(* ===== verification/Ports.v ===== *)
(** A user process can crash the kernel with [open_port] (src/syscalls.c,
    src/kernel.c) through the stale height that [avl_insert] (src/avltree.c)
    works with.

    Insertion into the port table compares keys and does nothing else with them,
    so a run on one set of numbers is a run on every set in the same order:
    [over g t u] relates a small table [t] to the kernel's table [u] whose keys are
    the images under [g].  The crash is computed once, on the small table, and
    carried to every numbering, heap and kernel state. *)
From S2P Require Import Prelude Status Alloc AvlTree PriorityQueue MsgQueue Space Context Kernel Syscalls.

(** ** Insertion without the heap *)

(** [avl_insert] with the node it would allocate. *)
Fixpoint insert_node (t : avltree_t) (key : Z) (n : avltree_t) : outcome avltree_t :=
  match t with
  | Leaf => Ret n
  | Nd a h k v l r =>
    if key <? k then l ← insert_node l key n; insert_fixup key (Nd a h k v l r)
    else if k <? key then r ← insert_node r key n; insert_fixup key (Nd a h k v l r)
    else Ret t
  end.

Definition fresh_node (addr key value : Z) : avltree_t := Nd addr 1 key value Leaf Leaf.

Lemma avl_insert_node {H} `{KHeap H} t key value p (h h1 : H) : kmalloc sizeof_avltree h = Ret (p, h1) -> p <> NULL ->
  key ∉ keys t -> avl_insert t key value h = (t' ← insert_node t key (fresh_node p key value); Ret (t', h1)).
Proof.
  intros Em Hp. induction t as [|a ht k v l IHl r IHr]; cbn [avl_insert insert_node].
  - intros _. unfold avl_new, mbind, M_mbind. rewrite Em. ostep. by rewrite decide_False.
  - rewrite keys_Nd, not_elem_of_app, not_elem_of_cons. intros (Hl & Hk & Hr).
    destruct (Z.ltb_spec key k); [|destruct (Z.ltb_spec k key); [|lia]].
    + unfold mbind at 1, M_mbind. rewrite IHl by done. by destruct (insert_node l key _).
    + unfold mbind at 1, M_mbind. rewrite IHr by done. by destruct (insert_node r key _).
Qed.

Lemma avl_get_absent t key : key ∉ keys t -> avl_get t key = NULL.
Proof.
  induction t as [|a h k v l IHl r IHr]; [done|]. rewrite keys_Nd, not_elem_of_app, not_elem_of_cons. intros (Hl & Hk & Hr).
  cbn [avl_get]. destruct (Z.ltb_spec key k); [by apply IHl|]. destruct (Z.ltb_spec k key); [by apply IHr|lia].
Qed.

(** ** Insertion sees only the order of the keys *)
Section order.
Context (g : Z -> Z) (P : Z -> Prop).
Context (Hg : forall i j, P i -> P j -> (g i <? g j) = (i <? j)).

(** The same shape and recorded heights; the keys of [u] are those of [t] under [g]. *)
Fixpoint over (t u : avltree_t) : Prop :=
  match t, u with
  | Leaf, Leaf => True
  | Nd _ h k _ l r, Nd _ h' k' _ l' r' => h' = h /\ P k /\ k' = g k /\ over l l' /\ over r r'
  | _, _ => False
  end.

Definition outcome_over (o o' : outcome avltree_t) : Prop :=
  match o, o' with
  | Ret t, Ret u => over t u
  | Fault, Fault => True
  | _, _ => False
  end.

Lemma over_keys t : forall u, over t u -> keys u = map g (keys t).
Proof.
  induction t as [|a h k v l IHl r IHr]; intros [|a' h' k' v' l' r'] Ho; try done.
  destruct Ho as (_ & _ & -> & Hl & Hr). rewrite !keys_Nd, map_app. cbn [map]. by rewrite (IHl _ Hl), (IHr _ Hr).
Qed.

Lemma over_P t : forall u, over t u -> Forall P (keys t).
Proof.
  induction t as [|a h k v l IHl r IHr]; intros [|a' h' k' v' l' r'] Ho; try done.
  destruct Ho as (_ & Hk & _ & Hl & Hr). rewrite keys_Nd. apply Forall_app. split; [by eapply IHl|]. constructor; [done|by eapply IHr].
Qed.

(** A key of [P] outside the table keeps outside. *)
Lemma over_absent t u k : over t u -> P k -> k ∉ keys t -> g k ∉ keys u.
Proof.
  intros Ho Hk Hn. rewrite (over_keys _ _ Ho). intros (j & Ej & Hj)%list_elem_of_fmap.
  pose proof (proj1 (Forall_forall _ _) (over_P _ _ Ho) j Hj) as Pj.
  pose proof (Hg k j Hk Pj) as L1. pose proof (Hg j k Pj Hk) as L2. rewrite Ej, Z.ltb_irrefl in *.
  assert (j = k) as -> by lia. done.
Qed.

Lemma over_height t u : over t u -> avl_height u = avl_height t.
Proof. destruct t, u; try done. by intros [-> _]. Qed.

Lemma over_balance t u : over t u -> avl_balance u = avl_balance t.
Proof. destruct t, u; try done. intros (_ & _ & _ & Hl & Hr). cbn. by rewrite (over_height _ _ Hl), (over_height _ _ Hr). Qed.

Lemma over_update t u : over t u -> over (avl_update_height t) (avl_update_height u).
Proof.
  destruct t, u; try done. intros (_ & Hk & Ek & Hl & Hr). cbn [avl_update_height over].
  by rewrite (over_height _ _ Hl), (over_height _ _ Hr).
Qed.

(** Case analysis on two related trees. *)
Ltac over_cases :=
  repeat match goal with
  | Ho : over Leaf ?u |- _ => destruct u; [clear Ho|destruct Ho]
  | Ho : over (Nd _ _ _ _ _ _) ?u |- _ => destruct u; [destruct Ho|destruct Ho as (-> & ? & -> & ? & ?)]
  end.

Lemma over_right_rotate t u : over t u -> outcome_over (avl_right_rotate t) (avl_right_rotate u).
Proof.
  intros Ho. destruct t as [|a h k v l r]; over_cases; [done|]. destruct l; over_cases; [done|].
  cbn. repeat match goal with H : over _ _ |- _ => rewrite (over_height _ _ H) end. by repeat split.
Qed.

Lemma over_left_rotate t u : over t u -> outcome_over (avl_left_rotate t) (avl_left_rotate u).
Proof.
  intros Ho. destruct t as [|a h k v l r]; over_cases; [done|]. destruct r; over_cases; [done|].
  cbn. repeat match goal with H : over _ _ |- _ => rewrite (over_height _ _ H) end. by repeat split.
Qed.

Lemma outcome_over_bind o o' f f' : outcome_over o o' -> (forall t u, over t u -> outcome_over (f t) (f' u)) ->
  outcome_over (o ≫= f) (o' ≫= f').
Proof. destruct o, o'; try done. intros Ho Hf. by apply Hf. Qed.

Lemma over_left_right t u : over t u -> outcome_over (rotate_left_then_right t) (rotate_left_then_right u).
Proof.
  intros Ho. destruct t; over_cases; [done|]. unfold rotate_left_then_right, left_of, set_left. ostep.
  apply outcome_over_bind; [by apply over_left_rotate|]. intros l l' Hl. ostep. apply over_right_rotate. by repeat split.
Qed.

Lemma over_right_left t u : over t u -> outcome_over (rotate_right_then_left t) (rotate_right_then_left u).
Proof.
  intros Ho. destruct t; over_cases; [done|]. unfold rotate_right_then_left, right_of, set_right. ostep.
  apply outcome_over_bind; [by apply over_right_rotate|]. intros r r' Hr. ostep. apply over_left_rotate. by repeat split.
Qed.

(** The four comparisons of the rebalancing. *)
Lemma over_test (b : bool) (child : avltree_t -> outcome avltree_t) (c c' : Z -> bool) t u x y x' y' :
  child = left_of \/ child = right_of -> over t u -> (forall i, P i -> c' (g i) = c i) ->
  outcome_over x x' -> outcome_over y y' ->
  outcome_over (z ← and_then b (l ← child t; i ← key_of l; Ret (c i)); if (z : bool) then x else y)
    (z ← and_then b (l ← child u; i ← key_of l; Ret (c' i)); if (z : bool) then x' else y').
Proof.
  intros Hc Ho Ek Hx Hy. destruct b; cbn [and_then]; ostep; [|done].
  destruct Hc as [-> | ->]; (destruct t as [|? ? ? ? l r]; over_cases; [done|]).
  - cbn [left_of]. ostep. destruct l; over_cases; [done|]. cbn [key_of]. ostep. rewrite Ek by done. by destruct (c _).
  - cbn [right_of]. ostep. destruct r; over_cases; [done|]. cbn [key_of]. ostep. rewrite Ek by done. by destruct (c _).
Qed.

Lemma over_fixup key t u : P key -> over t u -> outcome_over (insert_fixup key t) (insert_fixup (g key) u).
Proof.
  intros Hk Ho. apply over_update in Ho. unfold insert_fixup. rewrite (over_balance _ _ Ho).
  generalize dependent (avl_update_height u). generalize (avl_update_height t). clear t u. intros t u Ho.
  apply over_test; [by left|done|intros; by apply Hg|by apply over_right_rotate|].
  apply over_test; [by right|done|intros; by apply Hg|by apply over_left_rotate|].
  apply over_test; [by left|done|intros; by apply Hg|by apply over_left_right|].
  apply over_test; [by right|done|intros; by apply Hg|by apply over_right_left|done].
Qed.

Lemma over_insert t : forall u key n n', over t u -> P key -> over n n' ->
  outcome_over (insert_node t key n) (insert_node u (g key) n').
Proof.
  induction t as [|a h k v l IHl r IHr]; intros u key n n' Ho Hk Hn; over_cases; [done|]. cbn [insert_node].
  rewrite !Hg by done. destruct (key <? k); [|destruct (k <? key)].
  - apply outcome_over_bind; [by apply IHl|]. intros. apply over_fixup; [done|by repeat split].
  - apply outcome_over_bind; [by apply IHr|]. intros. apply over_fixup; [done|by repeat split].
  - by repeat split.
Qed.
End order.

(** ** A run of [open_port] *)
Section run.
Context {H W : Type} `{KHeap H, AddressSpaces W}.

Fixpoint open_ports (l : list Z) : M (kst H W) (list Z) :=
  match l with
  | [] => mret []
  | i :: l =>
    r ← open_port i;
    match r with
    | Returned v => vs ← open_ports l; mret (v :: vs)
    | LoadContext _ => fault
    end
  end.

(** The heap serves blocks of these sizes one after the other. *)
Fixpoint serves (sizes : list Z) (h : H) : Prop :=
  match sizes with
  | [] => True
  | n :: sizes => exists p h', kmalloc n h = Ret (p, h') /\ p <> NULL /\ serves sizes h'
  end.

(** What one open port takes. *)
Definition port_blocks : list Z := [sizeof_port; sizeof_avltree].

Lemma open_port_step (s : kst H W) i x p h1 q h2 : procs (objs s) !! active_process (kernel s) = Some x ->
  s32 i ∉ keys (port_table (kernel s)) ->
  kmalloc sizeof_port (kheap s) = Ret (p, h1) -> p <> NULL -> kmalloc sizeof_avltree h1 = Ret (q, h2) -> q <> NULL ->
  open_port i s = (t ← insert_node (port_table (kernel s)) (s32 i) (fresh_node q (s32 i) p);
    Ret (Returned (err ENONE), KState (set_port_table t (kernel s)) h2
      (set_ports (<[p:=Port i (pid x)]> (ports (objs s))) (objs s)) (world s))).
Proof.
  intros Hx Hn E1 N1 E2 N2. unfold open_port, returned, kernel_create_port. unfold mbind, M_mbind, port_of, gets.
  rewrite avl_get_absent by done. ostep. cbn [Z.eqb negb NULL]. krun. rewrite Hx. krun.
  rewrite (on_heap_Ret _ s p h1) by done. krun. unfold put_port. rewrite init_Ret by done. krun.
  unfold on_heap at 1. cbn [kheap]. rewrite (avl_insert_node _ _ _ q h1 h2) by done.
  by destruct (insert_node _ _ _).
Qed.

(** The same run on the small table; a number already there is not one of it. *)
Fixpoint insert_all (ks : list Z) (t : avltree_t) : outcome avltree_t :=
  match ks with
  | [] => Ret t
  | k :: ks => if decide (k ∈ keys t) then Fault else t ← insert_node t k (fresh_node NULL k NULL); insert_all ks t
  end.

Section numbering.
Context (f : Z -> Z) (P : Z -> Prop).
Context (Hf : forall i j, P i -> P j -> (s32 (f i) <? s32 (f j)) = (i <? j)).
#[local] Abbreviation follows := (over (fun i => s32 (f i)) P).

(** The heap hands out a port and a node, and the ports' numbers are absent: the
    kernel's table after the call is over the small one after the insertion. *)
Lemma open_port_over (s : kst H W) t k x rest : procs (objs s) !! active_process (kernel s) = Some x ->
  follows t (port_table (kernel s)) -> P k -> k ∉ keys t -> serves (port_blocks ++ rest) (kheap s) ->
  match insert_node t k (fresh_node NULL k NULL) with
  | Ret t' => exists s', open_port (f k) s = Ret (Returned (err ENONE), s') /\ follows t' (port_table (kernel s')) /\
      procs (objs s') !! active_process (kernel s') = Some x /\ serves rest (kheap s')
  | Fault => open_port (f k) s = Fault
  | _ => True
  end.
Proof.
  intros Hx Ho Hk Hn (p & h1 & E1 & N1 & q & h2 & E2 & N2 & Hs).
  pose proof (over_absent _ P Hf t _ k Ho Hk Hn) as Ha. rewrite (open_port_step s (f k) x p h1 q h2) by done.
  assert (outcome_over (fun i => s32 (f i)) P (insert_node t k (fresh_node NULL k NULL))
    (insert_node (port_table (kernel s)) (s32 (f k)) (fresh_node q (s32 (f k)) p))) as R.
  { apply (over_insert (fun i => s32 (f i)) P Hf); [done|done|]. by repeat split. }
  destruct (insert_node t k _) as [t'| | |], (insert_node (port_table _) _ _) as [u| | |]; try done.
  eexists. split; [reflexivity|]. by repeat split.
Qed.

Lemma open_ports_over ks : forall (s : kst H W) t t' x rest, procs (objs s) !! active_process (kernel s) = Some x ->
  follows t (port_table (kernel s)) -> Forall P ks -> insert_all ks t = Ret t' ->
  serves (concat (replicate (length ks) port_blocks) ++ rest) (kheap s) ->
  exists s', open_ports (map f ks) s = Ret (replicate (length ks) (err ENONE), s') /\ follows t' (port_table (kernel s')) /\
    procs (objs s') !! active_process (kernel s') = Some x /\ serves rest (kheap s').
Proof.
  induction ks as [|k ks IH]; intros s t t' x rest Hx Ho Hk Ei Hs.
  - injection Ei as <-. by exists s.
  - apply Forall_cons in Hk as [Hk Hks]. cbn [insert_all] in Ei. case_decide as Hn; [done|].
    cbn [length replicate concat] in Hs. rewrite <- app_assoc in Hs.
    pose proof (open_port_over s t k x _ Hx Ho Hk Hn Hs) as R.
    destruct (insert_node t k _) as [t1| | |]; try done. destruct R as (s1 & E1 & Ho1 & Hx1 & Hs1).
    destruct (IH s1 t1 t' x rest Hx1 Ho1 Hks Ei Hs1) as (s' & E' & R). exists s'. split; [|exact R].
    cbn [map open_ports length replicate]. unfold mbind at 1, M_mbind. rewrite E1. ostep.
    unfold mbind at 1, M_mbind. by rewrite E'.
Qed.
End numbering.
End run.

(** Nine numbers, by rank: eight that are opened, and the one that crashes. *)
Definition opened : list Z := [2; 6; 9; 5; 8; 7; 1; 4].
Definition crashing : Z := 3.

Lemma opened_table : exists t, insert_all opened Leaf = Ret t /\ crashing ∉ keys t /\
  insert_node t crashing (fresh_node NULL crashing NULL) = Fault.
Proof.
  eexists. split; [vm_compute; reflexivity|]. split; [|by vm_compute].
  apply (bool_decide_unpack _). by vm_compute.
Qed.

(** C39: A user process can crash the kernel with [open_port] alone, whatever the
    state of the kernel, the heap and the address spaces.  When no port is open and the heap serves the
    nine ports and their nodes, the active process opens ports whose numbers are
    in the order of 2, 6, 9, 5, 8, 7, 1 and 4, and all eight calls succeed; a
    ninth port whose number is third in that order dereferences NULL in the
    rebalancing of the table. *)
Theorem open_port_crashes_kernel {H W} `{KHeap H, AddressSpaces W} (s : kst H W) (f : Z -> Z) x :
  (forall i j, 1 <= i < j -> j <= 9 -> s32 (f i) < s32 (f j)) ->
  port_table (kernel s) = Leaf -> procs (objs s) !! active_process (kernel s) = Some x ->
  serves (concat (replicate 9 port_blocks)) (kheap s) ->
  exists s', open_ports (map f opened) s = Ret (replicate 8 (err ENONE), s') /\ open_port (f crashing) s' = Fault.
Proof.
  intros Hf Et Hx Hs. set (P := fun i => 1 <= i <= 9).
  assert (forall i j, P i -> P j -> (s32 (f i) <? s32 (f j)) = (i <? j)) as Ho.
  { intros i j Hi Hj. unfold P in *. destruct (Z.ltb_spec i j) as [Hl|Hl]; [apply Z.ltb_lt, Hf; lia|].
    apply Z.ltb_ge. destruct (decide (j = i)) as [->|Hne]; [lia|]. apply Z.lt_le_incl, Hf; lia. }
  destruct opened_table as (t & Et' & Hn & Ec).
  destruct (open_ports_over f P Ho opened s Leaf t x port_blocks Hx) as (s' & E & Ho' & Hx' & Hs').
  - by rewrite Et.
  - apply Forall_forall. intros i Hi. unfold opened in Hi. rewrite !elem_of_cons, elem_of_nil in Hi. unfold P. lia.
  - exact Et'.
  - exact Hs.
  - exists s'. split; [exact E|].
    pose proof (open_port_over f P Ho s' t crashing x [] Hx' Ho' ltac:(unfold P, crashing; lia) Hn) as R.
    rewrite app_nil_r, Ec in R. exact (R Hs').
Qed.

(** Process 1 alone matters here: no user memory. *)
Definition demo_ports : kst demo_heap flat := KState demo_kernel demo0 demo_objects (Flat 0x1000 ∅ 0).

(** Ports 20, 60, 90, 50, 80, 70, 10 and 40, then 30. *)
Lemma open_port_crashes_kernel_witness : exists s',
  open_ports [20; 60; 90; 50; 80; 70; 10; 40] demo_ports = Ret (replicate 8 (err ENONE), s') /\ open_port 30 s' = Fault.
Proof.
  apply (open_port_crashes_kernel demo_ports (fun i => 10 * i) demo_p1).
  - intros i j Hi Hj. rewrite !s32_id by (unfold is_s32; lia). lia.
  - reflexivity.
  - reflexivity.
  - cbn [concat replicate app port_blocks serves].
    repeat (eexists _, _; split; [vm_compute; reflexivity|split; [discriminate|]]). exact I.
Defined.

_Exercise instructions_
What are the lines above, starting at the one with "cbn [length replicate" and ending at the one with "destruct (IH s1"? Give them again exactly, and only them.

_Answer area_
    cbn [length replicate concat] in Hs. rewrite <- app_assoc in Hs.
    pose proof (open_port_over s t k x _ Hx Ho Hk Hn Hs) as R.
    destruct (insert_node t k _) as [t1| | |]; try done. destruct R as (s1 & E1 & Ho1 & Hx1 & Hs1).
    destruct (IH s1 t1 t' x rest Hx1 Ho1 Hks Ei Hs1) as (s' & E' & R). exists s'. split; [|exact R].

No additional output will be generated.